Diane was relaxed and friendly in the face of this onslaught of human connectedness, and normally, although I'm more reticent with strangers than she (I learned to be after I left Massey; or maybe that's why I left Massey), I would have been friendlier. I detest snobs, and I hate being thought of as one. I've always felt that when I moved to Toronto, I learned to act more Torontonian than the Torontonians, but deep down I felt my friendly, small-town demeanour was still intact. Maybe I'm wrong.
But I was not at my best. I was terrified that my catheter was about to explode in a staph infection, which would go straight through the tubing to my heart and kill me, and my low-grade nausea made me just want to sit still and be quiet. Plus after three hours it was hard to find a comfortable sitting position. Most of all, my habitual cheeriness in the face of what I've come to think of as my calamity tends to dissipate when I'm in the Emergency room.
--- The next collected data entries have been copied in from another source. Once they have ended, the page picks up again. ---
(** A text without [!] in front of something that does not begin with
    [!] holds no opening delimiter that starts inside it. *)
Lemma replace_open_copy (t rest : string) :
  free_of delimiter_marks t = true ->
  begins_with (Ascii.ascii_of_nat 33) rest = false ->
  replace_from "<!--" "" 0 (t +:+ rest) =
    t +:+ replace_from "<!--" "" 0 rest.
Proof.
  intros Hfree Hrest. induction t as [|c t IH]; [reflexivity|].
  apply free_of_marks_cons in Hfree as (_ & _ & Hfree).
  assert (Hnext : String.prefix "!--" (t +:+ rest) = false).
  { destruct t as [|c' t'].
    - change ("" +:+ rest) with rest.
      destruct rest as [|b r]; [reflexivity|].
      cbn [String.prefix begins_with] in *.
      destruct (Ascii.ascii_dec _ b) as [<-|]; [discriminate|reflexivity].
    - apply free_of_marks_cons in Hfree as (Hc' & _ & _).
      change (String c' t' +:+ rest) with (String c' (t' +:+ rest)).
      cbn [String.prefix].
      destruct (Ascii.ascii_dec _ c') as [<-|];
        [exfalso; apply Hc'; reflexivity|reflexivity]. }
  change ((String c t) +:+ rest) with (String c (t +:+ rest)).
  cbn [replace_from].
  replace (String.prefix "<!--" (String c (t +:+ rest))) with false.
  - rewrite IH by assumption. reflexivity.
  - symmetry. cbn [String.prefix].
    destruct (Ascii.ascii_dec _ c); [exact Hnext|reflexivity].
Qed.

(** A text without [-] holds no closing delimiter that starts inside
    it. *)
Lemma replace_close_copy (t rest : string) :
  free_of delimiter_marks t = true ->
  replace_from "-->" "" 0 (t +:+ rest) =
    t +:+ replace_from "-->" "" 0 rest.
Proof.
  intros Hfree. induction t as [|c t IH]; [reflexivity|].
  apply free_of_marks_cons in Hfree as (_ & Hc & Hfree).
  change ((String c t) +:+ rest) with (String c (t +:+ rest)).
  cbn [replace_from].
  replace (String.prefix "-->" (String c (t +:+ rest))) with false.
  - rewrite IH by assumption. reflexivity.
  - symmetry. cbn [String.prefix].
    destruct (Ascii.ascii_dec _ c) as [<-|];
      [exfalso; apply Hc; reflexivity|reflexivity].
Qed.

Lemma replace_open_at_open (rest : string) :
  replace_from "<!--" "" 0 ("<!--" +:+ rest) = replace_from "<!--" "" 0 rest.
Proof. destruct rest; reflexivity. Qed.

Lemma replace_open_at_close (rest : string) :
  replace_from "<!--" "" 0 ("-->" +:+ rest) =
    "-->" +:+ replace_from "<!--" "" 0 rest.
Proof. destruct rest; reflexivity. Qed.

Lemma replace_close_at_close (rest : string) :
  replace_from "-->" "" 0 ("-->" +:+ rest) = replace_from "-->" "" 0 rest.
Proof. destruct rest; reflexivity. Qed.

Lemma replace_open_free (t : string) :
  free_of delimiter_marks t = true -> replace_from "<!--" "" 0 t = t.
Proof.
  intros Hfree.
  pose proof (replace_open_copy t "" Hfree eq_refl) as H.
  rewrite append_empty_r in H. rewrite H. apply append_empty_r.
Qed.

Lemma replace_close_free (t : string) :
  free_of delimiter_marks t = true -> replace_from "-->" "" 0 t = t.
Proof.
  intros Hfree.
  pose proof (replace_close_copy t "" Hfree) as H.
  rewrite append_empty_r in H. rewrite H. apply append_empty_r.
Qed.

Lemma uncomment_one (t1 t2 t3 : string) :
  free_of delimiter_marks t1 = true ->
  free_of delimiter_marks t2 = true ->
  free_of delimiter_marks t3 = true ->
  str_replace
    (str_replace (t1 +:+ "<!--" +:+ t2 +:+ "-->" +:+ t3) "<!--" "") "-->" "" =
  t1 +:+ t2 +:+ t3.
Proof.
  intros H1 H2 H3. unfold str_replace.
  rewrite replace_open_copy by (assumption || reflexivity).
  rewrite replace_open_at_open.
  rewrite replace_open_copy by (assumption || reflexivity).
  rewrite replace_open_at_close.
  rewrite replace_open_free by assumption.
  rewrite replace_close_copy by assumption.
  rewrite replace_close_copy by assumption.
  rewrite replace_close_at_close.
  rewrite replace_close_free by assumption.
  reflexivity.
Qed.

Section HtmlExtras.
Variable str_lower : string -> string.
Variable transport : nat -> bound_method -> string -> gmap string value -> reply.
Variable decode : bytes -> value -> option string -> result string.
I become overwhelmed by the idea that I'm going to spend the rest of my life in a hospital, that I'm going to pick up germs and end up like my cousin (who is recovering, thank God), that my life has been reduced to one big medical crisis. It's funny, I don't feel that bad when I'm anywhere else in the hospital; just in Emerg.
Finally, I asked Diane to get me out of there, and she urged the attendants to find me a room to lie down in. I had naively thought that if a 51-year-old woman walked in with chest pain shooting into her arm, she would be attended to quickly, but I was wrong. I would also have thought that a 13-year-old boy with a sprained ankle would not be made to sit for four hours with no attention; I would have thought they'd have given him a bag of ice and told him to elevate his foot and then made him wait for four hours. Instead he was limping around on it. They probably had to cut his running shoe off in the end.
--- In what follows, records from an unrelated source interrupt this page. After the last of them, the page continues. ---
Lemma sum_of_squared_residuals_perm
    (equation : Equation.t) (points points' : list Point3D) :
  Permutation points points' ->
  sum_of_squared_residuals points equation
  = sum_of_squared_residuals points' equation.
Proof.
  unfold sum_of_squared_residuals.
  induction 1 as [| p l l' _ IH | p q l | l l' l'' _ IH1 _ IH2]; simpl.
  - reflexivity.
  - rewrite IH. reflexivity.
  - ring.
  - rewrite IH1. exact IH2.
Qed.

(** C8: reordering the points does not change the total error. *)
Theorem calculateError_permutation_invariant
    (points points' : list Point3D) (equation : Equation.t) :
  Permutation points points' ->
  calculateError points equation = calculateError points' equation.
Proof.
  intro Hperm. rewrite !calculateError_unfold.
  apply sum_of_squared_residuals_perm. exact Hperm.
Qed.

Lemma calculateError_permutation_invariant_witness :
  Permutation
    [mkPoint3D 1 2 0; mkPoint3D 0 (-1) 1; mkPoint3D 2 0 (-2)]
    [mkPoint3D 2 0 (-2); mkPoint3D 1 2 0; mkPoint3D 0 (-1) 1]
  /\ calculateError
       [mkPoint3D 1 2 0; mkPoint3D 0 (-1) 1; mkPoint3D 2 0 (-2)]
       (Equation.mk 0.25 0.5 (-0.3))
     = calculateError
         [mkPoint3D 2 0 (-2); mkPoint3D 1 2 0; mkPoint3D 0 (-1) 1]
         (Equation.mk 0.25 0.5 (-0.3)).
Proof.
  assert (Hperm :
    Permutation
      [mkPoint3D 1 2 0; mkPoint3D 0 (-1) 1; mkPoint3D 2 0 (-2)]
      [mkPoint3D 2 0 (-2); mkPoint3D 1 2 0; mkPoint3D 0 (-1) 1]).
  { apply Permutation_sym.
    apply (Permutation_cons_app [mkPoint3D 1 2 0; mkPoint3D 0 (-1) 1] []).
    apply Permutation_refl. }
  split.
  - exact Hperm.
  - exact (calculateError_permutation_invariant _ _ _ Hperm).
Defined.

(** A point on the plane adds nothing to the total error. *)
Lemma squared_residual_on_plane (equation : Equation.t) (p : Point3D) :
  y p = Equation.beta0 equation + Equation.beta1 equation * x p
        + Equation.beta2 equation * z p ->
  calculateError [p] equation = 0.
Proof.
  intro Hon. rewrite calculateError_unfold.
  unfold sum_of_squared_residuals, squared_residual, Rsqr. simpl.
  rewrite Hon. ring.
Qed.

(** ** [ErrorLines] against [calculatePlaneEquation] *)

(** C9: with the cube size [CUBE_SIZE] of [RegressionCube], when the
    y-component of the normal is not zero, the coefficients are real numbers
    and the line drawn for each point goes from the observed [(x, y, z)] to
    [(x, beta0 + beta1 * x + beta2 * z, z)]: the predicted y that [ErrorLines]
    computes from the implicit form is the value of the explicit form. *)
Theorem ErrorLines_follow_plane_equation
    (points : list Point3D) (height xRotation zRotation : R) :
  normalY (calculatePlaneEquation height xRotation zRotation CUBE_SIZE) <> 0 ->
  exists b0 b1 b2 : R,
    PlaneEquation.beta0
      (calculatePlaneEquation height xRotation zRotation CUBE_SIZE) = Real b0 /\
    PlaneEquation.beta1
      (calculatePlaneEquation height xRotation zRotation CUBE_SIZE) = Real b1 /\
    PlaneEquation.beta2
      (calculatePlaneEquation height xRotation zRotation CUBE_SIZE) = Real b2 /\
    ErrorLines points height xRotation zRotation
    = map (fun p =>
             [ Real (x p); Real (y p); Real (z p);
               Real (x p); Real (b0 + b1 * x p + b2 * z p); Real (z p) ])
        points.
Proof.
  intro Hn.
  destruct (betas_when_normalY_nonzero height xRotation zRotation CUBE_SIZE Hn)
    as (H0 & H1 & H2).
  eexists _, _, _. repeat split; [exact H0 | exact H1 | exact H2 |].
  unfold ErrorLines. cbv zeta. apply map_ext. intro p.
  unfold normalY, normalX, normalZ, calculatePlaneEquation in *.
  cbn [PlaneEquation.normalVector nth] in *.
  set (nY := Math.cos _ * Math.cos _) in *.
  rewrite div_real by exact Hn. unfold HALF_SIZE.
  match goal with
  | |- context [Real (?a / nY)] =>
      replace (a / nY)
        with (height * CUBE_SIZE - CUBE_SIZE / 2
              + - Math.sin (Math.PI / 2 + xRotation * Math.PI / 180) / nY * x p
              + - (Math.sin (zRotation * Math.PI / 180)
                   * Math.cos (Math.PI / 2 + xRotation * Math.PI / 180))
                / nY * z p)
        by (clearbody nY; field; exact Hn)
  end.
  reflexivity.
Qed.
Another two hours in an examination room and a chest X-ray resulted in a diagnosis of nothing. The doctors and nurse were great, and said it's likely that some people feel some discomfort with a foreign body in their chest. Makes sense. I went home and did what I should have done when I was deciding whether to get the Porta-Cath or the PICC line: instead of Googling Porta-Cath vs. PICC line, I Googled "Porta-Cath hurts." Sure enough, I came up with blogs and discussion forums in which several people claimed their Porta-Caths were uncomfortable. The pains are quite infrequent now, though it still feels yucky.
I feel ashamed that I was angry at my sick companions in Emerg, but I really wasn't feeling well, and I had a meltdown once I was alone with Diane. At 10 p.m. we got out of the hospital, went across the street to Fran's and had a terrible meal with terrible service. But the Pollyanna moment was that it was the first time in many weeks that I'd been able to just go out to a restaurant with a friend, and that felt nice and normal. Since then I've been to another restaurant with my wheelchair, and it helped a lot.